• Given data:

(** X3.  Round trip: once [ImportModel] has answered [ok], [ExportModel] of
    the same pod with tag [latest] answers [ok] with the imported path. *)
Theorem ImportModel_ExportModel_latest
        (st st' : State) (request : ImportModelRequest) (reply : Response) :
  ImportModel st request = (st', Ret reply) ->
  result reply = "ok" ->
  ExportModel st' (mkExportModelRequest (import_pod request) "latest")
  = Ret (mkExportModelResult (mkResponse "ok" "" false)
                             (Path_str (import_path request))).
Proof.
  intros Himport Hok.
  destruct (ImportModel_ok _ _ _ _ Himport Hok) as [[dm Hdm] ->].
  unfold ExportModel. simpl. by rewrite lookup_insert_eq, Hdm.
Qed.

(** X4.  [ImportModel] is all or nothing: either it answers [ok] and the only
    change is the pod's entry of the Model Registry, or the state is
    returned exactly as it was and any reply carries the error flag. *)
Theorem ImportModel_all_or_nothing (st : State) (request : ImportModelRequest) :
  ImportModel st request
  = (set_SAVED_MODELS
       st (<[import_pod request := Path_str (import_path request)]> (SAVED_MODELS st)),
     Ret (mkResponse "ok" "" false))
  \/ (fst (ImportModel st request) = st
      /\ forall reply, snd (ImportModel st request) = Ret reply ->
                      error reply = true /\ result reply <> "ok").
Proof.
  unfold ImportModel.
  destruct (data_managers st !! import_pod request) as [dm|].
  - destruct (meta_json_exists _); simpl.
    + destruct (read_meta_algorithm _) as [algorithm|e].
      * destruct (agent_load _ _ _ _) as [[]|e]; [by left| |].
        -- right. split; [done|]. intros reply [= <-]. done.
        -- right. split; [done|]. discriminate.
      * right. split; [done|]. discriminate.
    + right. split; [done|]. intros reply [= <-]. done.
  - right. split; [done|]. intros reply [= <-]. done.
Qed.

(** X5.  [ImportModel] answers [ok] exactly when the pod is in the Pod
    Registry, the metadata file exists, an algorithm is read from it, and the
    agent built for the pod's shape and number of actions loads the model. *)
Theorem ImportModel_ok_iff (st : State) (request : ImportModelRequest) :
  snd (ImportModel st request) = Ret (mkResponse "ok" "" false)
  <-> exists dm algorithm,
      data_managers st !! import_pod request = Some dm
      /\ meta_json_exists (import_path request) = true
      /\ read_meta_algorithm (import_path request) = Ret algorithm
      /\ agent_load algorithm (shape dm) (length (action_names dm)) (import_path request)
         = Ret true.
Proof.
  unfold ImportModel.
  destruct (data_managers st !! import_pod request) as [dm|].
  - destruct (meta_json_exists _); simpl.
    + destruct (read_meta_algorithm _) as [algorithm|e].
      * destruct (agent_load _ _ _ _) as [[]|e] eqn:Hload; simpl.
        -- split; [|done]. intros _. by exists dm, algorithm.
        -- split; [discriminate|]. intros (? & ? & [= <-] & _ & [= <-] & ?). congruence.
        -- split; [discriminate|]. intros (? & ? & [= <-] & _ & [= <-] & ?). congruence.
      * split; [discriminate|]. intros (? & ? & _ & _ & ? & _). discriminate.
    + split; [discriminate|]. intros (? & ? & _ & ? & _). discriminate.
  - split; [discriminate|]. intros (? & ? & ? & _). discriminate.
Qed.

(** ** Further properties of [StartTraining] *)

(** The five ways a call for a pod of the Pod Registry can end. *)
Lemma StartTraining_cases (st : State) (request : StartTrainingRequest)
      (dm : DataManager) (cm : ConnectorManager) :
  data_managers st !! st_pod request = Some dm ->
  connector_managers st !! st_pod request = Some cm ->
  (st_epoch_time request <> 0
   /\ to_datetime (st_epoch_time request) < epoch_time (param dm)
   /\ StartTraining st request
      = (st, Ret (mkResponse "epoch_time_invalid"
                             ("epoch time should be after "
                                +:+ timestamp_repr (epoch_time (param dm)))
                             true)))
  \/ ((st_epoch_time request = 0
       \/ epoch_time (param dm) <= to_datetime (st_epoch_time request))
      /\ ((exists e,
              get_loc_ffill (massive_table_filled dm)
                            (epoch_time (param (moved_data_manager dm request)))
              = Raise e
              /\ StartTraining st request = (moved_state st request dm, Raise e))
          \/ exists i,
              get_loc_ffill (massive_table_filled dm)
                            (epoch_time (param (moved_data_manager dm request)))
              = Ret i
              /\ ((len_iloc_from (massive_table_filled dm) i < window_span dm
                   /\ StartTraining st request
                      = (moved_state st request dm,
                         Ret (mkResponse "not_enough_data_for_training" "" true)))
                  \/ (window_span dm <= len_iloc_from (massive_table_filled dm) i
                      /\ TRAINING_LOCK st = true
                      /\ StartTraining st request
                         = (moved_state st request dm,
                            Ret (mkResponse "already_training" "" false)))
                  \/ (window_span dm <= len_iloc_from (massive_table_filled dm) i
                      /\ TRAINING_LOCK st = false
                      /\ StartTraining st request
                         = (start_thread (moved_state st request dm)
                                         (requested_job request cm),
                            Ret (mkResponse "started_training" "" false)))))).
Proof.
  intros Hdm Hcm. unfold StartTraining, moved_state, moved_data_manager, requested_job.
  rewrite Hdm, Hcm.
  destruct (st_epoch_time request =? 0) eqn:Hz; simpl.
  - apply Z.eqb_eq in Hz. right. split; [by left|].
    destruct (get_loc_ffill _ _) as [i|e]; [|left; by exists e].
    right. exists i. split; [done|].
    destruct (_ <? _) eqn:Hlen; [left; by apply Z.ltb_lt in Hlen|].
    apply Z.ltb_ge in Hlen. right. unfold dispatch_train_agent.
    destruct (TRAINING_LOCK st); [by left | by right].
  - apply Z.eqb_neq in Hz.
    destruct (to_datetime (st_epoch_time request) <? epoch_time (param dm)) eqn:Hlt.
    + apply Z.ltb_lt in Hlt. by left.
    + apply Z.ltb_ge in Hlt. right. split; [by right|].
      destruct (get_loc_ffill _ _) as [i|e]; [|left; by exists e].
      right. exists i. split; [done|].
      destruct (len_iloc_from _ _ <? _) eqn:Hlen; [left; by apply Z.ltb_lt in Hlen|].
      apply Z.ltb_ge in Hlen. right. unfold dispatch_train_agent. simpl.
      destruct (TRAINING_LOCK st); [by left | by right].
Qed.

• What to produce:
Copy, exactly and only, the lines above that begin with the one containing "the same pod" and finish with the one containing "-- right. split; [done|]. intros".

• Solution to this task:
    the same pod with tag [latest] answers [ok] with the imported path. *)
Theorem ImportModel_ExportModel_latest
        (st st' : State) (request : ImportModelRequest) (reply : Response) :
  ImportModel st request = (st', Ret reply) ->
  result reply = "ok" ->
  ExportModel st' (mkExportModelRequest (import_pod request) "latest")
  = Ret (mkExportModelResult (mkResponse "ok" "" false)
                             (Path_str (import_path request))).
Proof.
  intros Himport Hok.
  destruct (ImportModel_ok _ _ _ _ Himport Hok) as [[dm Hdm] ->].
  unfold ExportModel. simpl. by rewrite lookup_insert_eq, Hdm.
Qed.

(** X4.  [ImportModel] is all or nothing: either it answers [ok] and the only
    change is the pod's entry of the Model Registry, or the state is
    returned exactly as it was and any reply carries the error flag. *)
Theorem ImportModel_all_or_nothing (st : State) (request : ImportModelRequest) :
  ImportModel st request
  = (set_SAVED_MODELS
       st (<[import_pod request := Path_str (import_path request)]> (SAVED_MODELS st)),
     Ret (mkResponse "ok" "" false))
  \/ (fst (ImportModel st request) = st
      /\ forall reply, snd (ImportModel st request) = Ret reply ->
                      error reply = true /\ result reply <> "ok").
Proof.
  unfold ImportModel.
  destruct (data_managers st !! import_pod request) as [dm|].
  - destruct (meta_json_exists _); simpl.
    + destruct (read_meta_algorithm _) as [algorithm|e].
      * destruct (agent_load _ _ _ _) as [[]|e]; [by left| |].
        -- right. split; [done|]. intros reply [= <-]. done.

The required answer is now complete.